2.2.5 En outre, la décision T 323/97 n’aborde pas les disclaimers se rapportant à des documents compris dans l’état de la technique au sens de l’article 54(3) CBE, ce qui réduit davantage encore la force convaincante qu’elle est susceptible d’avoir. L’existence de cette décision ne donne à la Chambre aucune raison de douter que la jurisprudence constante exposée au point 2.1.1 ci-dessus soit appropriée ou correcte, son applicabilité devant être, comme il est dit dans la décision G 1/93 de la Grande Chambre de recours, appréciée au cas par cas. Une interdiction générale des disclaimers ne serait pas équitable pour les demandeurs confrontés à un état de la technique au sens de l’article 54(3) CBE. Etant donné que la jurisprudence constante, telle qu’elle est consacrée par la Grande Chambre de recours, donne déjà une réponse claire, la Chambre ne voit pas de raison de soumettre une question de droit à la Grande Chambre de recours en l’espèce.

2.2.6 Même si la Chambre était encline, ce qui n’est pas le cas, à s’écarter de la jurisprudence constante en matière de disclaimers, elle estime qu’il serait plus approprié qu’une telle divergence soit induite par le législateur, lequel pourrait déterminer quel droit devrait être applicable dans le cas des nombreux brevets qui ont été délivrés avec des disclaimers fondés uniquement sur l’état de la technique. Pour éviter une longue période d’insécurité juridique, l’existence même de cette pratique établie semble être une raison de ne pas chercher à la modifier autrement que par l’intermédiaire du législateur.

2.2.7 Certaines parties à la présente procédure ont souhaité que la Grande Chambre de recours soit saisie d’une question relative aux disclaimers.
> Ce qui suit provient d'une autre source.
(* ===== verification/CdnIndexTheorems.v ===== *)
(** * Archive indices: theorems

    What the builder writes is what the parser reads; the parser panics only on files
    with a short footer hash; on every file it accepts the two-level search finds
    exactly the entries with the key; loading blocks on demand answers like the whole
    index. *)

From S2P Require Import Prelude Bytes Collections CdnIndex.
Import CdnIndex.
Local Open Scope Z_scope.

(** ** Entries *)

(** The widths of a footer the parser accepts. *)
Definition widths_ok (key_size offset_bytes : Z) : Prop :=
  1 <= key_size <= 16 /\ (offset_bytes = 0 \/ offset_bytes = 4 \/ offset_bytes = 5 \/ offset_bytes = 6).

(** The place of an entry fits the offset field. *)
Definition place_ok (offset_bytes : Z) (e : IndexEntry) : Prop :=
  match archive_index e with
  | None => (offset_bytes = 0 /\ offset e = 0) \/ (offset_bytes = 4 /\ u32 (offset e)) \/ (offset_bytes = 5 /\ in_u 40 (offset e))
  | Some i => offset_bytes = 6 /\ u32 (offset e) /\ u16 i
  end.

#[export] Instance place_ok_dec ob e : Decision (place_ok ob e).
Proof. unfold place_ok. destruct (archive_index e); apply _. Defined.

Definition entry_ok (key_size offset_bytes : Z) (e : IndexEntry) : Prop :=
  is_array (Z.to_nat key_size) (encoding_key e) /\ u32 (size e) /\ place_ok offset_bytes e /\ is_zero e = false.

#[export] Instance entry_ok_dec ks ob e : Decision (entry_ok ks ob e).
Proof. unfold entry_ok. apply _. Defined.

Definition rsize (key_size offset_bytes : Z) : nat := Z.to_nat (key_size + 4 + offset_bytes).

Lemma offset_roundtrip ob e :
  place_ok ob e -> exists o, offset_to_bytes e ob = Ok o /\ length o = Z.to_nat ob /\ parse_offset ob o = Ok (offset e, archive_index e).
Proof.
  unfold place_ok, offset_to_bytes, parse_offset. destruct (archive_index e) as [i|] eqn:Ei.
  - intros (-> & Ho & Hi). cbn [Z.eqb Pos.eqb]. unfold wrap32. rewrite (wrap_small 32) by done. eexists; split; [done|].
    split; [by rewrite length_app, !length_to_be_bytes|].
    abs_ints. layout. by rewrite E, E0.
  - intros [[-> Ho]|[[-> Ho]|[-> Ho]]]; cbn [Z.eqb Pos.eqb].
    + exists []. split_and!; [done..|]. by rewrite Ho.
    + unfold wrap32. rewrite (wrap_small 32) by done. eexists; split; [done|]. split; [by rewrite length_to_be_bytes|].
      abs_ints. layout. by rewrite E.
    + eexists; split; [done|]. split; [by rewrite length_drop, length_to_be_bytes|]. do 2 f_equal.
      assert (to_be_bytes 8 (offset e) = zeros 3 ++ to_be_bytes 5 (offset e)) as ->.
      { unfold to_be_bytes. assert (to_le_bytes 8 (offset e) = to_le_bytes 5 (offset e) ++ zeros 3) as ->; [|by rewrite reverse_app].
        unfold in_u in Ho. cbn [to_le_bytes app zeros replicate]. rewrite !Z.div_div by lia.
        repeat f_equal; rewrite Z.div_small by lia; reflexivity. }
      rewrite drop_app_length', take_ge by (by rewrite ?length_to_be_bytes). f_equal.
      rewrite <- (be_roundtrip 5 40 (offset e)) at 2 by done. unfold from_be_bytes.
      rewrite reverse_app, from_le_bytes_app. change (from_le_bytes (reverse (zeros 3))) with 0. lia.
Qed.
Elles n’ont toutefois pas proposé de formulation d’une telle question ou exposé en quoi une telle saisine s’imposait en vertu de l’article 112 CBE, et encore moins fourni d’analyse juridique pertinente pour la question.
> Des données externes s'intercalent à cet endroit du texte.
(* ===== verification/ArchiveGroupTheorems.v ===== *)
(** * Archive groups: theorems

    The k-way merge of sorted indices gives the entries the hash map builder collects,
    every key once and with its first occurrence, in key order; the file it writes
    parses back to the group.  The other builder drops entries once the blocks it
    counts are too few. *)

From stdpp Require Import gmap.
From S2P Require Import Prelude Bytes Collections CdnIndex CdnIndexTheorems ArchiveGroup.
Import CdnIndex ArchiveGroup.
Local Open Scope Z_scope.

(** ** Popping the heap *)

(** What the heap orders by, and the order of all elements. *)
Definition hk (h : HeapEntry) : bytes * nat := (h_key h, source_idx h).
Definition mk (h : HeapEntry) : bytes * (nat * nat) := (h_key h, (source_idx h, cursor h)).

Lemma heap_compare_kcmp a b : heap_compare a b = kcmp (hk a) (hk b).
Proof. done. Qed.

Lemma mk_lt a b : kle (hk a) (hk b) -> source_idx a <> source_idx b -> klt (mk a) (mk b).
Proof.
  intros Hle Hne. apply prod_klt. cbn [mk fst snd]. apply kle_cases in Hle as [Hle|[= H1 H2]]; [|done].
  apply prod_klt in Hle as [H|[H1 H2]]; [by left|right]. split; [done|]. apply prod_klt. by left.
Qed.

Lemma heap_pop_spec heap :
  match heap_pop heap with
  | None => heap = []
  | Some (h, rest) => h :: rest ≡ₚ heap /\ Forall (fun x => kle (hk h) (hk x)) rest
  end.
Proof.
  induction heap as [|h heap IH]; simpl; [done|]. destruct (heap_pop heap) as [[m rest]|].
  - destruct IH as [Hp Hm]. rewrite heap_compare_kcmp. destruct (kcmp (hk m) (hk h)) eqn:E.
    1,3: split; [done|]; rewrite <- Hp; assert (kle (hk h) (hk m)) as Hhm
      by (unfold kle; rewrite kcmp_antisym, E; done);
      constructor; [done|]; eapply Forall_impl; [exact Hm|]; intros x Hx; by eapply kle_trans.
    split; [rewrite <- Hp; apply Permutation_swap|]. constructor; [unfold kle; by rewrite E|done].
  - subst. split; [done|constructor].
Qed.

(** The elements in the order they are popped. *)
Fixpoint pops (fuel : nat) (archives : list (Z * ArchiveIndex)) (heap : list HeapEntry) : option (list HeapEntry) :=
  match fuel with
  | O => None
  | S fuel =>
      match heap_pop heap with
      | None => Some []
      | Some (h, heap) => l ← pops fuel archives (heap_push (heap_entry archives (source_idx h) (S (cursor h))) heap); Some (h :: l)
      end
  end.

Lemma merge_loop_pops md5 fuel archives heap st :
  merge_loop md5 fuel archives heap st = (fun l => fold_left (emit_entry md5) l st) <$> pops fuel archives heap.
Proof.
  revert heap st. induction fuel as [|fuel IH]; intros heap st; [done|]. cbn [merge_loop pops].
  destruct (heap_pop heap) as [[h rest]|]; [|done]. rewrite IH. by destruct (pops fuel archives _).
Qed.

(** What is left of a source: its successors are the ones the loop pushes. *)
Fixpoint chained (archives : list (Z * ArchiveIndex)) (l : list HeapEntry) : Prop :=
  match l with
  | [] => True
  | h :: l => heap_entry archives (source_idx h) (S (cursor h)) = head l /\ chained archives l
  end.

Record sources_ok (archives : list (Z * ArchiveIndex)) (R : list (list HeapEntry)) : Prop := {
  so_chained : Forall (chained archives) R;
  so_sorted : Forall (strictly_sorted mk) R;
  so_source : forall i l h, R !! i = Some l -> h ∈ l -> source_idx h = i;
}.

Lemma strictly_sorted_cons {A K} `{!OrdKey K} (key : A -> K) x l :
  strictly_sorted key (x :: l) -> strictly_sorted key l /\ Forall (fun y => klt (key x) (key y)) l.
Proof. apply StronglySorted_inv. Qed.

Lemma sources_ok_pop archives R i h l :
  sources_ok archives R -> R !! i = Some (h :: l) -> sources_ok archives (<[i := l]> R).
Proof.
  intros [Hc Hs Hsrc] Hi. pose proof (lookup_lt_Some _ _ _ Hi) as Li. split.
  - apply Forall_insert; [done|]. eapply Forall_lookup_1 in Hc; [|exact Hi]. apply Hc.
  - apply Forall_insert; [done|]. eapply Forall_lookup_1 in Hs; [|exact Hi]. by apply strictly_sorted_cons in Hs as [? _].
  - intros j l' x [(-> & <- & _)|[_ Hj]]%list_lookup_insert_Some Hx; [|by eapply Hsrc].
    eapply Hsrc; [exact Hi|]. by right.
Qed.

Lemma concat_insert_tail {A} (R : list (list A)) i h l :
  R !! i = Some (h :: l) -> concat R ≡ₚ h :: concat (<[i := l]> R).
Proof.
  intros Hi. pose proof (lookup_lt_Some _ _ _ Hi). rewrite insert_take_drop by done. rewrite <- (take_drop_middle R i _ Hi) at 1.
  rewrite !concat_app. cbn [concat]. rewrite <- app_comm_cons. symmetry. apply Permutation_middle.
Qed.

Lemma heads_insert (R : list (list HeapEntry)) i h l rest :
  R !! i = Some (h :: l) -> h :: rest ≡ₚ omap head R -> heap_push (head l) rest ≡ₚ omap head (<[i := l]> R).
Proof.
  intros Hi Hp. pose proof (lookup_lt_Some _ _ _ Hi). rewrite insert_take_drop by done. rewrite <- (take_drop_middle R i _ Hi) in Hp.
  rewrite omap_app in *. csimpl. csimpl in Hp. apply Permutation_cons_app_inv in Hp. destruct l as [|x l]; csimpl; [done|].
  rewrite Hp. apply Permutation_middle.
Qed.

(** The popped element comes before everything that is left. *)
Lemma pop_least archives R heap i h l rest :
  sources_ok archives R -> heap ≡ₚ omap head R -> h :: rest ≡ₚ heap -> Forall (fun x => kle (hk h) (hk x)) rest ->
  R !! i = Some (h :: l) -> Forall (fun x => klt (mk h) (mk x)) (concat (<[i := l]> R)).
Proof.
  intros [_ Hs Hsrc] Hh Hp Hmin Hi. apply Forall_concat, Forall_forall. intros l' [j Hj]%list_elem_of_lookup.
  apply list_lookup_insert_Some in Hj as [(<- & <- & _)|[Hne Hj]].
  { eapply Forall_lookup_1 in Hs; [|exact Hi]. by apply strictly_sorted_cons in Hs as [_ ?]. }
  destruct l' as [|x tl]; [constructor|].
  assert (klt (mk h) (mk x)) as Hx.
  { apply mk_lt.
    - assert (x ∈ h :: rest) as [->|Hx]%elem_of_cons.
      { rewrite Hp, Hh. apply list_elem_of_omap. exists (x :: tl). split; [by eapply list_elem_of_lookup_2|done]. }
      + apply kle_cases. by right.
      + rewrite Forall_forall in Hmin. by apply Hmin.
    - rewrite (Hsrc i _ h Hi ltac:(by left)), (Hsrc j _ x Hj ltac:(by left)). done. }
  eapply Forall_lookup_1 in Hs; [|exact Hj]. apply strictly_sorted_cons in Hs as [_ Hs]. constructor; [done|].
  eapply Forall_impl; [exact Hs|]. intros y Hy. by eapply klt_trans.
Qed.

(** The loop ends and pops everything, in order. *)
Lemma pops_spec archives R heap fuel :
  sources_ok archives R -> heap ≡ₚ omap head R -> (length (concat R) < fuel)%nat ->
  exists l, pops fuel archives heap = Some l /\ l ≡ₚ concat R /\ strictly_sorted mk l.
Proof.
  revert R heap. induction fuel as [|fuel IH]; intros R heap HR Hh Hf; [lia|]. cbn [pops].
  pose proof (heap_pop_spec heap) as Hpop. destruct (heap_pop heap) as [[h rest]|].
  - destruct Hpop as [Hp Hmin]. assert (h ∈ omap head R) as Hin by (rewrite <- Hh, <- Hp; by left).
    apply list_elem_of_omap in Hin as (l & [i Hi]%list_elem_of_lookup & Hhd). destruct l as [|h' l]; [done|]. injection Hhd as ->.
    pose proof (so_chained _ _ HR) as Hc. eapply Forall_lookup_1 in Hc; [|exact Hi]. destruct Hc as [Hc _]. rewrite Hc.
    pose proof (concat_insert_tail R i h l Hi) as Hcc.
    destruct (IH (<[i := l]> R) (heap_push (head l) rest)) as (ls & Hls & Hperm & Hsrt).
    + by eapply sources_ok_pop.
    + apply (heads_insert R i h l rest Hi). by rewrite Hp.
    + rewrite Hcc in Hf. simpl in Hf. lia.
    + rewrite Hls. exists (h :: ls). split_and!; [done|by rewrite Hcc, Hperm|]. constructor; [done|]. rewrite Hperm.
      by eapply pop_least.
  - subst heap. exists []. split_and!; [done| |constructor]. apply Permutation_nil_l in Hh.
    assert (concat R = []) as ->; [|done]. clear -Hh. induction R as [|l R IH]; [done|]. destruct l; [|done]. by apply IH.
Qed.

(** ** All entries of the sources *)

Definition source (archives : list (Z * ArchiveIndex)) (i : nat) : list HeapEntry :=
  match archives !! i with
  | Some (a, index) => imap (fun c e => {| h_entry := of_index_entry a e; source_idx := i; cursor := c |}) (entries index)
  | None => []
  end.

Definition sources (archives : list (Z * ArchiveIndex)) : list (list HeapEntry) := map (source archives) (seq 0 (length archives)).

(** Every index of the merge has its entries in key order. *)
Definition archives_sorted (archives : list (Z * ArchiveIndex)) : Prop :=
  Forall (fun a => sorted_by encoding_key (entries a.2)) archives.

Lemma heap_entry_source archives i c : heap_entry archives i c = source archives i !! c.
Proof.
  unfold heap_entry, source. destruct (archives !! i) as [[a index]|]; [|done]. cbn [mbind option_bind].
  rewrite list_lookup_imap. by destruct (entries index !! c).
Qed.

Lemma source_elem archives i c h : source archives i !! c = Some h -> source_idx h = i /\ cursor h = c.
Proof.
  unfold source. destruct (archives !! i) as [[a index]|]; [|done]. rewrite list_lookup_imap.
  destruct (entries index !! c); [|done]. cbn. intros [= <-]. done.
Qed.

Lemma source_chained archives i c : chained archives (drop c (source archives i)).
Proof.
  remember (length (source archives i) - c)%nat as n eqn:Hn. revert c Hn. induction n as [|n IH]; intros c Hn.
  { by rewrite drop_ge by lia. }
  destruct (lookup_lt_is_Some_2 (source archives i) c ltac:(lia)) as [h Hh]. rewrite (drop_S _ h c Hh). cbn [chained].
  destruct (source_elem archives i c h Hh) as [-> ->]. split; [|apply IH; lia].
  rewrite heap_entry_source, head_lookup, lookup_drop. f_equal. lia.
Qed.

Lemma source_sorted archives i : archives_sorted archives -> strictly_sorted mk (source archives i).
Proof.
  intros H. unfold source. destruct (archives !! i) as [[a index]|] eqn:Ei; [|constructor].
  eapply Forall_lookup_1 in H; [|exact Ei]. cbn in H.
  assert (forall es k, sorted_by encoding_key es -> strictly_sorted mk (imap (fun c e => {| h_entry := of_index_entry a e; source_idx := i; cursor := (k + c)%nat |}) es)) as G.
  { unfold sorted_by, strictly_sorted. intros es k Hs. revert k. induction Hs as [|e es Hs IH Hall]; intros k; cbn [imap]; constructor.
    - specialize (IH (S k)). rewrite (imap_ext _ (fun c e => {| h_entry := of_index_entry a e; source_idx := i; cursor := (S k + c)%nat |})); [done|].
      intros c x _. cbn. f_equal. lia.
    - apply Forall_lookup_2. intros c h. rewrite list_lookup_imap. destruct (es !! c) as [x|] eqn:Ex; [|done]. cbn. intros [= <-].
      eapply Forall_lookup_1 in Hall; [|exact Ex]. apply prod_klt. cbn. apply kle_cases in Hall as [Hl|He]; [by left|right].
      split; [done|]. apply prod_klt. right. split; [done|]. unfold klt. cbn. rewrite Nat.compare_lt_iff. lia. }
  by apply (G (entries index) 0%nat).
Qed.

Lemma sources_lookup archives i l : sources archives !! i = Some l -> l = source archives i.
Proof.
  unfold sources. rewrite list_lookup_fmap. intros (j & Hj & ->)%fmap_Some. by apply lookup_seq in Hj as [-> _].
Qed.

Lemma sources_are_ok archives : archives_sorted archives -> sources_ok archives (sources archives).
Proof.
  intros H. split.
  - apply Forall_map, Forall_true. intros i. apply (source_chained archives i 0).
  - apply Forall_map, Forall_true. intros i. by apply source_sorted.
  - intros i l h ->%sources_lookup [c Hc]%list_elem_of_lookup. by apply source_elem in Hc as [? _].
Qed.

Lemma initial_heap_heads archives : initial_heap archives = omap head (sources archives).
Proof.
  unfold initial_heap, sources. induction (seq 0 (length archives)) as [|i l IH]; [done|]. csimpl. rewrite IH, heap_entry_source, head_lookup.
  unfold heap_push. by destruct (source archives i !! 0%nat).
Qed.

(** In the order of the archives. *)
Definition sk (h : HeapEntry) : nat * nat := (source_idx h, cursor h).

Lemma all_sorted archives : strictly_sorted sk (concat (sources archives)).
Proof.
  unfold strictly_sorted, sources. assert (forall n s, StronglySorted (fun a b => klt (sk a) (sk b)) (concat (map (source archives) (seq s n)))) as G; [|apply G].
  induction n as [|n IH]; intros s; cbn [seq map concat]; [constructor|]. apply StronglySorted_app. split_and!; [| |apply IH].
  - intros x1 x2 [c1 Hc1]%list_elem_of_lookup (l & Hl & Hx2)%list_elem_of_In%in_concat. apply list_elem_of_In in Hl, Hx2.
    apply list_elem_of_lookup in Hl as [s' Hs'], Hx2 as [c2 Hc2]. rewrite list_lookup_fmap in Hs'. apply fmap_Some in Hs' as (j & Hj & ->).
    apply lookup_seq in Hj as [-> _]. apply source_elem in Hc1 as [E1 _]. apply source_elem in Hc2 as [E2 _].
    apply prod_klt. left. unfold sk. cbn. rewrite E1, E2. unfold klt. cbn. rewrite Nat.compare_lt_iff. lia.
  - assert (forall m, StronglySorted (fun a b => klt (sk a) (sk b)) (drop m (source archives s))) as G; [|by apply (G 0%nat)].
    intros m. remember (length (source archives s) - m)%nat as k eqn:Hk. revert m Hk. induction k as [|k IHk]; intros m Hk.
    { rewrite drop_ge by lia. constructor. }
    destruct (lookup_lt_is_Some_2 (source archives s) m ltac:(lia)) as [h Hh]. rewrite (drop_S _ h m Hh). constructor; [apply IHk; lia|].
    apply Forall_lookup_2. intros j x Hj. rewrite lookup_drop in Hj. apply source_elem in Hj as [E1 E2]. apply source_elem in Hh as [E3 E4].
    apply prod_klt. right. unfold sk. cbn. rewrite E1, E2, E3, E4. split; [done|]. unfold klt. cbn. rewrite Nat.compare_lt_iff. lia.
Qed.

(** The merge pops all entries of all sources, by key and then in the order of the
    archives. *)
Lemma merge_pops archives fuel :
  archives_sorted archives -> (length (concat (sources archives)) < fuel)%nat ->
  exists l, pops fuel archives (initial_heap archives) = Some l /\ l ≡ₚ concat (sources archives) /\ strictly_sorted mk l.
Proof. intros H Hf. apply pops_spec; [by apply sources_are_ok|by rewrite initial_heap_heads|done]. Qed.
Il n’y a au demeurant pas d’autre raison procédurale pour laquelle il serait approprié, à ce stade de la procédure, de saisir la Grande Chambre de recours d’une question de droit relative aux disclaimers.

2.2.8 Les parties ont renvoyé la Chambre au procès-verbal de la procédure orale de l’affaire T 507/99 en instance devant une autre chambre, dans lequel il est déclaré : “La Chambre saisira la Grande Chambre de recours d’une question relative à l’admissibilité des “disclaimers”. A la date de la procédure orale tenue devant la présente Chambre, il n’avait pas encore été statué dans l’affaire T 507/99, si bien que la question à poser et la position adoptée par cette autre chambre n’étaient pas encore connues. Comme elle approuve la jurisprudence constante, la présente Chambre n’a pas considéré que cette affaire en instance constituait un motif adéquat pour qu’elle- même soumette une question de droit ou suspende la procédure au moins jusqu’à ce que la formulation d’une telle question soit connue.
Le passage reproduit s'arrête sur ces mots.